Papst Franziskus würdigt Benedikt XVI. als "Meister"

18. November 2017 in Aktuelles


Papst Franziskus: Der emeritierte Papst Benedikt XVI. sei nach wie vor ein Lehrmeister für alle, "die das Geschenk der Vernunft nutzen, um auf den Ruf der Menschen zur Suche nach der Wahrheit zu antworten" - Die Ansprache im Wortlaut - VIDEO


Vatikanstadt (kath.net/KAP) Papst Franziskus hat seinen Vorgänger im Amt, den emeritierten Papst Benedikt XVI. (2005-2013/ Archivfoto) als "Meister und freundlichen Gesprächspartner" aller, die auf der Suche nach der Wahrheit sind, gewürdigt. Der 90-jährige Joseph Ratzinger sei nach wie vor ein Lehrmeister für alle, "die das Geschenk der Vernunft nutzen, um auf den Ruf der Menschen zur Suche nach der Wahrheit zu antworten", sagte Franziskus am Samstag im Vatikan. Er würdigte Benedikt XVI. anlässlich der Verleihung des diesjährigen Ratzinger-Preises.

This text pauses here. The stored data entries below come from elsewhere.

(** Keys [0], [1], ..., in two bytes. *)
Definition ex_many (n : nat) : list bytes := (λ i, [Z.of_nat i mod 256; (Z.of_nat i / 256) mod 256]) <$> seq 0 n.

Lemma ex_many_short n : Forall short_key (ex_many n).
Proof.
  unfold ex_many. apply Forall_fmap, Forall_forall. intros i _. simpl.
  do 2 eexists. split; [|split; [|reflexivity]]; apply Z.mod_pos_bound; lia.
Qed.

(** 1,700 records and a range of 100. *)
Definition ex_big : NodeRecordStore :=
  set_responsible_distance_range 100 (ex_store 2000 (ex_many 1700)).

Lemma ex_big_wf : store_wf ex_big.
Proof.
  destruct (ex_store_ok 2000 (ex_many 1700) (ex_many_short 1700)) as (Hwf & _).
  revert Hwf. unfold ex_big. generalize (ex_store 2000 (ex_many 1700)). intros s Hwf.
  by apply (store_wf_proper s).
Qed.

Lemma ex_store_snoc n keys k :
  ex_store n (keys ++ [k]) = mark_as_stored k VT_Chunk Chunk_t (ex_store n keys).
Proof. unfold ex_store. by rewrite foldl_app. Qed.

Lemma ex_store_records n keys k : is_Some (ns_records (ex_store n keys) !! k) ↔ k ∈ keys.
Proof.
  induction keys as [|k0 keys IH] using rev_ind.
  { split; [by intros [v Hv] | by intros ?%elem_of_nil]. }
  rewrite ex_store_snoc, elem_of_app, list_elem_of_singleton, <- IH.
  destruct (mark_as_stored_fields k0 VT_Chunk Chunk_t (ex_store n keys)) as (_ & _ & _ & _ & -> & _).
  rewrite lookup_insert_is_Some'. naive_solver.
Qed.

Lemma ex_store_size n keys : NoDup keys → size (ns_records (ex_store n keys)) = length keys.
Proof.
  induction keys as [|k0 keys IH] using rev_ind; intros Hnd; [done|].
  apply NoDup_app in Hnd as (Hnd & Hdisj & _).
  rewrite ex_store_snoc, length_app.
  destruct (mark_as_stored_fields k0 VT_Chunk Chunk_t (ex_store n keys)) as (_ & _ & _ & _ & -> & _).
  rewrite map_size_insert_None, IH by (done || (apply eq_None_not_Some; rewrite ex_store_records;
    intros Hk; eapply Hdisj; [exact Hk|by left])). simpl. lia.
Qed.

Lemma set_range_records d (s : NodeRecordStore) : ns_records (set_responsible_distance_range d s) = ns_records s.
Proof. done. Qed.

Lemma ex_big_size : size (ns_records ex_big) = 1700%nat.
Proof.
  unfold ex_big. rewrite set_range_records, ex_store_size; [unfold ex_many; by rewrite length_fmap, length_seq|].
  apply NoDup_fmap_2_strong; [|apply NoDup_seq].
  intros i j Hi%elem_of_seq Hj%elem_of_seq [= Hm Hd].
  rewrite !(Z.mod_small (_ / 256)) in Hd by (split; [apply Z.div_pos; lia|apply Z.div_lt_upper_bound; lia]).
  pose proof (Z.div_mod (Z.of_nat i) 256). pose proof (Z.div_mod (Z.of_nat j) 256). lia.
Qed.

(** At least 1,530 of 1,700 records stay. *)
Lemma cleanup_conservative_witness :
  1530 ≤ Z.of_nat (size (ns_records (cleanup_irrelevant_records ex_big).1)).
Proof.
  destruct (cleanup_conservative ex_big ex_big_wf) as (_ & _ & Hle).
  rewrite ex_big_size in Hle. exact Hle.
Defined.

Gemeinsam mit den Teilnehmern der Zeremonie wolle er dem Namensgeber des Preises herzlich und intensiv gedenken, der durch sein "Gebet und seine diskrete und ermutigende Präsenz" alle auf dem gemeinsamen Weg unterstütze, so Franziskus. Benedikt selbst nahm nicht an der Zeremonie teil, hatte die Preisträger jedoch am Vortag privat im Vatikan empfangen.

Der Bonner Theologe Karl-Heinz Menke sagte im Interview mit "Kathpress" am Samstag, das Treffen sei "sehr bewegend" gewesen. Benedikt habe mit ihm und den weiteren Preisträgern über die Ökumene diskutiert, eine kleine Ansprache gehalten und seinen Segen erteilt. Er habe "sehr gelöst und heiter" gewirkt und sei geistig extrem fit gewesen: "Er hatte alle Namen und Daten präsent". Natürlich sei Benedikt als 90-jähriger etwas gebrechlicher als früher, aber er habe ihn als "ungeheuer lebendig und frisch" erlebt. Ähnlich äußerte sich Papst Franziskus in seiner Ansprache bei der Preisverleihung über Benedikts Wirken: "Sein Werk und sein Lehramt sind weiterhin ein lebhaftes und wertvolles Erbe für die Kirche und unseren Dienst."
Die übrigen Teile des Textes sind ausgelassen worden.